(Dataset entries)
%%

Lemma to_index_negative (z : Z) : z < 0 -> Num.to_index (Num.of_Z z) = None.
Proof.
  intros Hz. unfold Num.to_index, Num.of_Z. cbv zeta.
  rewrite Qfloor_Z.
  assert ((0 <=? z) = false) as -> by (apply Z.leb_gt; exact Hz).
  rewrite andb_false_r. reflexivity.
Qed.

End FallbackFacts.

(** X11: after the epoch the label of the fallback is decided by the
    number of the 3000 ms window modulo 7, and by nothing else: two
    calls get the same label exactly when their windows agree modulo 7.
    So the label is the same throughout a window, and comes back every
    21000 ms. *)
Theorem fallback_label_by_window (w w' : world) (img img' : source) :
  0 <= Date_now w ->
  0 <= Date_now w' ->
  (emotion (fallbackEmotionDetection w img) =
   emotion (fallbackEmotionDetection w' img') <->
   (Date_now w / 3000) mod 7 = (Date_now w' / 3000) mod 7) /\
  (Date_now w / 3000 = Date_now w' / 3000 ->
   emotion (fallbackEmotionDetection w img) =
   emotion (fallbackEmotionDetection w' img')) /\
  (Date_now w' = Date_now w + 21000 ->
   emotion (fallbackEmotionDetection w img) =
   emotion (fallbackEmotionDetection w' img')).
Proof.
  intros Hnow Hnow'. rewrite !fallback_emotion by assumption.
  assert (0 <= (Date_now w / 3000) mod 7 < 7) as Hi
      by (apply Z.mod_pos_bound; lia).
  assert (0 <= (Date_now w' / 3000) mod 7 < 7) as Hj
      by (apply Z.mod_pos_bound; lia).
  split; [|split].
  - split.
    + apply at_index_emotions_inj; assumption.
    + intros ->. reflexivity.
  - intros ->. reflexivity.
  - intros ->. do 2 f_equal. Z.div_mod_to_equations. lia.
Qed.

Lemma fallback_label_by_window_witness :
  emotion (fallbackEmotionDetection (offline 4000 0) webcam) =
  emotion (fallbackEmotionDetection (offline 25000 (1 # 2)) (HTMLImageElement 10 10)).
Proof.
  exact (proj2 (proj2 (fallback_label_by_window (offline 4000 0)
                         (offline 25000 (1 # 2)) webcam (HTMLImageElement 10 10)
                         ltac:(simpl; lia) ltac:(simpl; lia)))
           eq_refl).
Defined.

(** X12: after the epoch the label of the fallback is always one of the
    seven of the taxonomy, and each of the seven is the label of some
    time of the first 21000 ms. *)
Theorem fallback_labels_are_the_taxonomy (w : world) (img : source) :
  0 <= Date_now w ->
  is_canonical (emotion (fallbackEmotionDetection w img)) = true /\
  (forall e, e ∈ canonical ->
             exists w', 0 <= Date_now w' < 21000 /\
                        emotion (fallbackEmotionDetection w' img) = JStr e).
Proof.
  intros Hnow. split.
  - rewrite fallback_emotion by exact Hnow.
    apply at_index_emotions_canonical. apply Z.mod_pos_bound. lia.
  - intros e He. unfold canonical in He.
    repeat (apply elem_of_cons in He as [->|He];
            [first
               [ exists (offline 0 0); split; [simpl; lia|reflexivity]
               | exists (offline 3000 0); split; [simpl; lia|reflexivity]
               | exists (offline 6000 0); split; [simpl; lia|reflexivity]
               | exists (offline 9000 0); split; [simpl; lia|reflexivity]
               | exists (offline 12000 0); split; [simpl; lia|reflexivity]
               | exists (offline 15000 0); split; [simpl; lia|reflexivity]
               | exists (offline 18000 0); split; [simpl; lia|reflexivity] ]|]).
    apply elem_of_nil in He. contradiction.
Qed.

Lemma fallback_labels_are_the_taxonomy_witness :
  is_canonical (emotion (fallbackEmotionDetection (offline 1000000 0) webcam)) = true.
Proof.
  exact (proj1 (fallback_labels_are_the_taxonomy (offline 1000000 0) webcam
                  ltac:(simpl; lia))).
Defined.

(** X13: when a tick comes no more than 3000 ms, the length of a
    window, after the tick before it, the label of the fallback stays
    or moves on to the next of the cycle; the interval of the page,
    2000 ms, is within that.  The timer may fire late, and a tick that
    comes later than 3000 ms can skip a label: at 0 ms the label is
    [happy], at 6000 ms [surprised], and [neutral] is not seen. *)
Theorem label_advances_by_at_most_one (w w' : world) (img : source) :
  0 <= Date_now w ->
  Date_now w <= Date_now w' <= Date_now w + 3000 ->
  (emotion (fallbackEmotionDetection w' img) =
     emotion (fallbackEmotionDetection w img) \/
   emotion (fallbackEmotionDetection w' img) =
     at_index emotions (Num.of_Z (((Date_now w / 3000) mod 7 + 1) mod 7))) /\
  0 <= Page.pollingInterval <= 3000 /\
  emotion (fallbackEmotionDetection (offline 0 0) img) = JStr "happy" /\
  emotion (fallbackEmotionDetection (offline 3000 0) img) = JStr "neutral" /\
  emotion (fallbackEmotionDetection (offline 6000 0) img) = JStr "surprised".
Proof.
  intros Hnow Hnext. split; [|repeat split; unfold Page.pollingInterval; lia].
  rewrite !fallback_emotion by lia.
  assert (Date_now w' / 3000 = Date_now w / 3000 \/
          Date_now w' / 3000 = Date_now w / 3000 + 1) as [->| ->]
      by (Z.div_mod_to_equations; lia).
  - left. reflexivity.
  - right. do 2 f_equal. rewrite Z.add_mod_idemp_l by lia. reflexivity.
Qed.

Lemma label_advances_by_at_most_one_witness :
  emotion (fallbackEmotionDetection (offline 4000 0) webcam) = JStr "neutral" /\
  (emotion (fallbackEmotionDetection (offline 6500 0) webcam) = JStr "neutral" \/
   emotion (fallbackEmotionDetection (offline 6500 0) webcam) = JStr "surprised").
Proof.
  split; [reflexivity|].
  exact (proj1 (label_advances_by_at_most_one (offline 4000 0) (offline 6500 0)
                  webcam ltac:(simpl; lia) ltac:(simpl; lia))).
Defined.
(** * butter.timerfd: a shallow embedding of [src/butter/timerfd.py]

    The module wraps the Linux [timerfd] system calls through cffi.  The
    embedding follows the Python 3 reading of the source ([__bool__] is the
    Python 3 truth protocol, [/] is true division, [round] returns an [int]):

    - [struct timespec] / [struct itimerspec] are records of [Z] fields; a
      field holds a C [long] (LP64: 64 bits), and cffi refuses, with
      [OverflowError] or [TypeError], a Python value that is not an [int] of
      that range;
    - Python [float]s are IEEE-754 binary64 values, taken from the standard
      library's [SpecFloat] ([prec = 53], [emax = 1024]);
    - exceptions, and every call that leaves the process (the three
      [timerfd_*] C functions, [select], [os.read], [os.close]) are the
      effects of a small free monad [prog]; a [Kernel] answers the calls, and
      [run] records the calls made. *)

From Stdlib Require Import ZArith Lia Bool List.
From Stdlib Require Import Floats.SpecFloat.
From Stdlib Require Import Strings.Byte.
From stdpp Require Import base gmap strings list pretty.

Local Open Scope Z_scope.

(** ** IEEE-754 binary64, as Python's [float] *)

Module F64.

Definition prec : Z := 53.
Definition emax : Z := 1024.

Definition float : Type := spec_float.

Definition zero : float := S754_zero false.

Definition add : float -> float -> float := SFadd prec emax.
Definition mul : float -> float -> float := SFmul prec emax.
Definition eqb : float -> float -> bool := SFeqb.

(** [f == 0.0]. *)
Definition is_zero (f : float) : bool := eqb f zero.

(** The binary64 value nearest to the integer [n] (ties to even); an
    infinity when [n] is beyond the largest finite value. *)
Definition of_Z (n : Z) : float := binary_normalize prec emax n 0 false.
(** [__init__]: the dictionary is what [_load_data] returns. *)
Definition init : M unit :=
  fun st =>
    match _load_data st with
    | (Ok d, st') => (Ok tt, {| data := d; storage := storage st';
                                stdout := stdout st' |})
    | (Raise e, st') => (Raise e, st')
    end.

(** *** Words used by the properties *)

(** A computation that returns and leaves the dictionary and the storage
    file as they were: what printing does. *)
Definition quiet {A : Type} (m : M A) : Prop :=
  forall st, exists a st',
    m st = (Ok a, st') /\ data st' = data st /\ storage st' = storage st.

(** The selected table whose rows are the given data rows. *)
Definition table_of (rs : list source_row) : DataFrame :=
  {| columns := required_columns; rows := map cells_of rs |}.

(** The three numeric columns converted. *)
Definition numeric_row (r : source_row) : source_row :=
  {| row_name := row_name r;
     row_isin := row_isin r;
     row_industry := row_industry r;
     row_quantity := to_numeric (row_quantity r);
     row_value := to_numeric (row_value r);
     row_pct := to_numeric (row_pct r) |}.

Definition with_line (st : State text) (line : string) : State text :=
  {| data := data st; storage := storage st; stdout := stdout st ++ [line] |}.


(** *** The menu loop ([main])

    The keyboard is the list of what is still to be typed: lines, and
    interrupts (Ctrl-C) that arrive while the program waits for a line. When
    the list is empty the input is at its end and [input] raises
    [EOFError]. A prompt is written like a printed line. *)
Inductive key : Type :=
| Line (s : string)
| Interrupt.

(** How an iteration of [while True] ends. *)
Inductive step : Type :=
| Continue
| Break.

(** [except Exception as e] of the loop. *)
Definition unexpected_error (e : exn) (st : State text) : State text :=
  with_line
    (with_line st (nl +:+ "An unexpected error occurred: " +:+ str_exn e))
    "Please try again.".

(** [except KeyboardInterrupt] of the loop. *)
Definition interrupted (st : State text) : State text :=
  with_line st (nl +:+ nl +:+ "Program interrupted by user.").

(** [x = input(prompt).strip()], then the rest of the [try] block; the
    end of the input and an interrupt go to the handlers of the loop. *)
Definition input_then (prompt : string) (stdin : list key) (st : State text)
  (rest : string -> list key -> State text -> step * list key * State text)
  : step * list key * State text :=
  let st := with_line st prompt in
  match stdin with
  | [] => (Continue, [], unexpected_error (OtherError "EOFError" "EOF when reading a line") st)
  | Interrupt :: stdin' => (Break, stdin', interrupted st)
  | Line s :: stdin' => rest (PyStr.strip s) stdin' st
  end.

(** A call of a method of the manager from the loop. *)
Definition call {A : Type} (m : M A) (stdin : list key) (st : State text)
  (rest : A -> State text -> step * list key * State text)
  : step * list key * State text :=
  match m st with
  | (Ok a, st') => rest a st'
  | (Raise e, st') => (Continue, stdin, unexpected_error e st')
  end.
(** Decides a comparison of a distance on the x axis with a constant. *)
Ltac x_axis :=
  unfold centroid; simpl nth; rewrite ?distance3_x_axis;
  unfold Rabs; destruct (Rcase_abs _); lra.

(** Settles [leader_rule] at a concrete matrix, index and id. *)
Ltac leader :=
  match goal with
  | |- leader_rule _ _ ?i ?i =>
      right; split; [reflexivity|];
      let j := fresh "j" in let Hj := fresh "Hj" in
      intros j Hj; do 4 (try destruct j as [|j]); try lia; x_axis
  | |- leader_rule _ _ _ _ =>
      left; split; [lia|]; split; [x_axis|];
      let j := fresh "j" in let Hj := fresh "Hj" in
      intros j Hj; do 4 (try destruct j as [|j]); try lia; x_axis
  end.

Lemma chain_ids : ID (FindCluster chain 0.6) = [0; 0; 1]%nat.
Proof.
  rewrite FindCluster_ID. simpl.
  rewrite (cluster_id_eq chain 0.6 0 0) by leader.
  rewrite (cluster_id_eq chain 0.6 1 0) by leader.
  rewrite (cluster_id_eq chain 0.6 2 1) by leader.
  reflexivity.
Qed.

Lemma chain_leader_coordinates :
  leader_coordinates (FindCluster chain 0.6)
  = [mkCentroid 0 0 0; mkCentroid 0 0 0; mkCentroid 0.5 0 0].
Proof.
  unfold leader_coordinates. rewrite FindCluster_rows, chain_ids.
  reflexivity.
Qed.

Lemma chain_reclustered_ids :
  ID (FindCluster (leader_coordinates (FindCluster chain 0.6)) 0.6)
  = [0; 0; 0]%nat.
Proof.
  rewrite chain_leader_coordinates, FindCluster_ID. simpl.
  rewrite (cluster_id_eq _ 0.6 0 0) by leader.
  rewrite (cluster_id_eq _ 0.6 1 0) by leader.
  rewrite (cluster_id_eq _ 0.6 2 0) by leader.
  reflexivity.
Qed.
Lemma minimal_fcf_fires (gate : bool) (r : row) :
  fires (dq_minimal_fcf gate r)
  = match r !! "fcf", r !! "market_cap" with
    | Some fcf, Some market_cap =>
        (0 <? fcf) && (fcf <? 10) && (market_cap >? 1000)
        && ((fcf / market_cap) * 100 <? 0.5)
    | _, _ => false
    end && gate.
Proof.
  unfold dq_minimal_fcf.
  destruct (r !! "fcf") as [fcf|]; [|reflexivity].
  destruct (r !! "market_cap") as [cap|]; [|reflexivity].
  destruct ((0 <? fcf) && (fcf <? 10) && (cap >? 1000)); [|reflexivity].
  cbn [andb].
  destruct (fcf / cap * 100 <? 0.5), gate; reflexivity.
Qed.

Lemma volatility_fires (r : row) :
  fires (dq_volatility r)
  = match r !! "return_1yr", r !! "fcf", r !! "roe" with
    | Some ret, Some fcf, Some roe => (Qabs ret >? 2000) && (fcf <? 0) && (roe <? 15)
    | _, _, _ => false
    end.
Proof.
  unfold dq_volatility.
  destruct (r !! "return_1yr") as [ret|]; [|reflexivity].
  destruct (r !! "fcf") as [fcf|]; [|reflexivity].
  destruct (r !! "roe") as [roe|]; [|reflexivity].
  destruct ((Qabs ret >? 2000) && (fcf <? 0) && (roe <? 15)); reflexivity.
Qed.

Lemma gate_rules (gate : bool) (r : row) :
  bool_decide (is_Some (first_match
      [ dq_massive_burn gate r; dq_extreme_pe r; dq_absurd_pe r; dq_fcf_debt gate r;
        dq_negative_roe r; dq_minimal_fcf gate r; dq_volatility r ]))
  = always_disqualified r || (gate && fcf_disqualified r).
Proof.
  rewrite first_match_fires. cbn [existsb].
  pose proof (absurd_pe_fires r) as Habsurd.
  rewrite massive_burn_fires, fcf_debt_fires, negative_roe_fires, minimal_fcf_fires,
    volatility_fires.
  rewrite extreme_pe_fires in *.
  unfold always_disqualified, fcf_disqualified.
  generalize dependent (fires (dq_absurd_pe r)).
  generalize (has r "pe_ratio" (fun pe => pe >? 100)).
  generalize (has r "roe" (fun roe => roe <? 0)).
  generalize (has r "fcf" (fun fcf => fcf <? -500)).
  generalize (match r !! "return_1yr", r !! "fcf", r !! "roe" with
              | Some ret, Some fcf, Some roe =>
                  (Qabs ret >? 2000) && (fcf <? 0) && (roe <? 15)
              | _, _, _ => false
              end).
  generalize (match r !! "fcf", r !! "debt_equity" with
              | Some fcf, Some de => (fcf <? -100) && (de >? 2.0)
              | _, _ => false
              end).
  generalize (match r !! "fcf", r !! "market_cap" with
              | Some fcf, Some market_cap =>
                  (0 <? fcf) && (fcf <? 10) && (market_cap >? 1000)
                  && ((fcf / market_cap) * 100 <? 0.5)
              | _, _ => false
              end).
  intros b_min b_debt b_vol b_burn b_roe b_pe b_absurd Habsurd.
  destruct b_absurd; [rewrite (Habsurd eq_refl)|];
    destruct gate, b_min, b_debt, b_vol, b_burn, b_roe, b_pe; reflexivity.
Qed.
(** * PyNoeSmartmeter: session, retry and aggregation logic

    A shallow embedding of the two Smartmeter clients of the repository,
    [src/PyNoeSmartmeter/client.py] (asynchronous, on httpx) and
    [src/noe_smartmeter/client.py] (synchronous, on requests), and the
    properties of their session handling, of the retry loop of [_call_api]
    and of [get_consumption_since_date].

    What is outside the repository is an explicit collaborator of the model:
    - the provider is a function from the requests seen so far and the
      current request to a reply (a response, or an exception raised by the
      transport);
    - the session file is one optional blob;
    - [datetime.date.today()] is a field of the environment;
    - JSON numbers are an abstract type with Python's [+] on it, so that
      nothing below depends on the laws of integer or float addition;
    - [print] is not modelled.
    [await] is sequential composition: no method of the asynchronous client
    starts two operations at once. *)

From Stdlib Require Import ZArith List String Ascii Bool Lia.
Import ListNotations.
Local Open Scope string_scope.
Local Open Scope Z_scope.

(** ** Python values *)

(** Numbers as they come out of [response.json()]: Python [int] or [float].
    [add] is Python's [+], [zero] the literal [0], [of_bool] the value a
    [bool] has in an addition, [nonzero] the truth value of a number. *)
Class Numeric : Type := {
  num : Type;
  add : num -> num -> num;
  zero : num;
  of_bool : bool -> num;
  nonzero : num -> bool
}.

#[export] Instance Z_numeric : Numeric := {|
  num := Z;
  add := Z.add;
  zero := 0;
  of_bool := fun b => if b then 1 else 0;
  nonzero := fun z => negb (z =? 0)
|}.

(** The exception classes the two clients raise, catch or let through.
    [RequestError] stands for the transport library's request error
    ([httpx.RequestError], [requests.exceptions.RequestException]);
    [HTTPStatusError] is what [raise_for_status] raises. *)
Inductive exn : Type :=
| SmartmeterLoginError
| SmartmeterConnectionError (status : Z)
| RequestError
| HTTPStatusError
| ValueError
| TypeError
| AttributeError
| KeyError
| IndexError
| UnpicklingError.

(** The outcome of running a piece of client code: a value, a raised
    exception, or [OutOfFuel] when the loop budget of the model is used up
    (no [except] clause catches that one). *)
Inductive result (A : Type) : Type :=
| Ok (a : A)
| Raise (e : exn)
| OutOfFuel.
Arguments Ok {A} a.
Arguments Raise {A} e.
Arguments OutOfFuel {A}.

Section PythonValues.
Context {N : Numeric}.

(** A decoded JSON document, which is also the type of the attributes the
    client copies out of one ([None] is [JNull]).  A [dict] is the list of
    its items. *)
Unset Elimination Schemes.
Inductive json : Type :=
| JNull
| JBool (b : bool)
| JNum (n : num)
| JStr (s : string)
| JArr (items : list json)
| JObj (members : list (string * json)).
Set Elimination Schemes.

(** [bool(v)]. *)
Definition truthy (v : json) : bool :=
  match v with
  | JNull => false
  | JBool b => b
  | JNum n => nonzero n
  | JStr s => negb (String.eqb s "")
  | JArr items => match items with [] => false | _ => true end
  | JObj members => match members with [] => false | _ => true end
  end.

(** [a and b], [a or b]. *)
Definition py_and (a b : json) : json := if truthy a then b else a.
Definition py_or (a b : json) : json := if truthy a then a else b.

(** [v is None]. *)
Definition is_none (v : json) : bool :=
  match v with JNull => true | _ => false end.

Fixpoint lookup_member (key : string) (members : list (string * json))
  : option json :=
  match members with
  | [] => None
  | (k, v) :: rest => if String.eqb k key then Some v else lookup_member key rest
  end.

(** [v[0]]. *)
Definition subscript0 (v : json) : result json :=
  match v with
  | JArr (x :: _) => Ok x
  | JArr [] => Raise IndexError
  | JStr (String c _) => Ok (JStr (String c ""))
  | JStr EmptyString => Raise IndexError
  | JObj _ => Raise KeyError
  | JNull | JBool _ | JNum _ => Raise TypeError
  end.

(** [v[key]] for a string key. *)
Definition subscript (v : json) (key : string) : result json :=
  match v with
  | JObj members =>
      match lookup_member key members with
      | Some x => Ok x
      | None => Raise KeyError
      end
  | _ => Raise TypeError
  end.

Fixpoint chars (s : string) : list json :=
  match s with
  | EmptyString => []
  | String c rest => JStr (String c "") :: chars rest
  end.

(** [iter(v)], run to the end. *)
Definition iterate (v : json) : result (list json) :=
  match v with
  | JArr items => Ok items
  | JStr s => Ok (chars s)
  | JObj members => Ok (map (fun kv => JStr (fst kv)) members)
  | JNull | JBool _ | JNum _ => Raise TypeError
  end.

(** [list(zip(a, b))]. *)
Definition zip_list (a b : json) : result (list (json * json)) :=
  match iterate a with
  | Ok xs =>
      match iterate b with
      | Ok ys => Ok (combine xs ys)
      | Raise e => Raise e
      | OutOfFuel => OutOfFuel
      end
  | Raise e => Raise e
  | OutOfFuel => OutOfFuel
  end.

(** [acc + v] where [acc] is a number. *)
Definition add_value (acc : num) (v : json) : result num :=
  match v with
  | JNum n => Ok (add acc n)
  | JBool b => Ok (add acc (of_bool b))
  | JNull | JStr _ | JArr _ | JObj _ => Raise TypeError
  end.

(** [sum(values)]: starts from [0] and adds from the left. *)
Fixpoint sum_from (acc : num) (values : list json) : result num :=
  match values with
  | [] => Ok acc
  | v :: rest =>
      match add_value acc v with
      | Ok acc' => sum_from acc' rest
      | Raise e => Raise e
      | OutOfFuel => OutOfFuel
      end
  end.

Definition py_sum (values : list json) : result num := sum_from zero values.

(** [value[1] for value in series if value[1] is not None]. *)
Definition non_null_values (series : list (json * json)) : list json :=
  map snd (filter (fun value => negb (is_none (snd value))) series).

(** [l[lo:hi]] with Python's treatment of negative and overlong indices. *)
Definition clamp_index (i len : Z) : Z :=
  if i <? 0 then Z.max 0 (i + len) else Z.min i len.

Definition py_slice {A : Type} (lo hi : Z) (l : list A) : list A :=
  let len := Z.of_nat (List.length l) in
  let a := clamp_index lo len in
  let b := clamp_index hi len in
  firstn (Z.to_nat (b - a)) (skipn (Z.to_nat a) l).

(** [l[lo:]]. *)
Definition py_slice_from {A : Type} (lo : Z) (l : list A) : list A :=
  let len := Z.of_nat (List.length l) in
  skipn (Z.to_nat (clamp_index lo len)) l.

End PythonValues.

(** ** Dates and times *)

(** [datetime.date]. *)
Record date : Type := mkdate {
  date_year : Z;
  date_month : Z;
  date_day : Z
}.

(** A naive [datetime.datetime]; the two formats of the client have no
    fraction of a second. *)
Record datetime : Type := mkdatetime {
  year : Z;
  month : Z;
  day : Z;
  hour : Z;
  minute : Z;
  second : Z
}.

(** [dt.date()]. *)
Definition date_of (dt : datetime) : date :=
  mkdate (year dt) (month dt) (day dt).

Definition date_eqb (a b : date) : bool :=
  (date_year a =? date_year b) && (date_month a =? date_month b)
  && (date_day a =? date_day b).

(** The fields of a [datetime], most significant first: naive datetimes
    compare as these tuples do. *)
Definition fields (dt : datetime) : list Z :=
  [year dt; month dt; day dt; hour dt; minute dt; second dt].

Fixpoint lex_gtb (a b : list Z) : bool :=
  match a, b with
  | x :: a', y :: b' => (y <? x) || ((x =? y) && lex_gtb a' b')
  | _, _ => false
  end.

%%

#### [Exercise details]
Output the lines above between the one holding "Line (s : string)" and the one holding "Definition input_then (prompt", inclusive, with nothing before or after them.

#### [Result for this task]
| Line (s : string)
| Interrupt.

(** How an iteration of [while True] ends. *)
Inductive step : Type :=
| Continue
| Break.

(** [except Exception as e] of the loop. *)
Definition unexpected_error (e : exn) (st : State text) : State text :=
  with_line
    (with_line st (nl +:+ "An unexpected error occurred: " +:+ str_exn e))
    "Please try again.".

(** [except KeyboardInterrupt] of the loop. *)
Definition interrupted (st : State text) : State text :=
  with_line st (nl +:+ nl +:+ "Program interrupted by user.").

(** [x = input(prompt).strip()], then the rest of the [try] block; the
    end of the input and an interrupt go to the handlers of the loop. *)
Definition input_then (prompt : string) (stdin : list key) (st : State text)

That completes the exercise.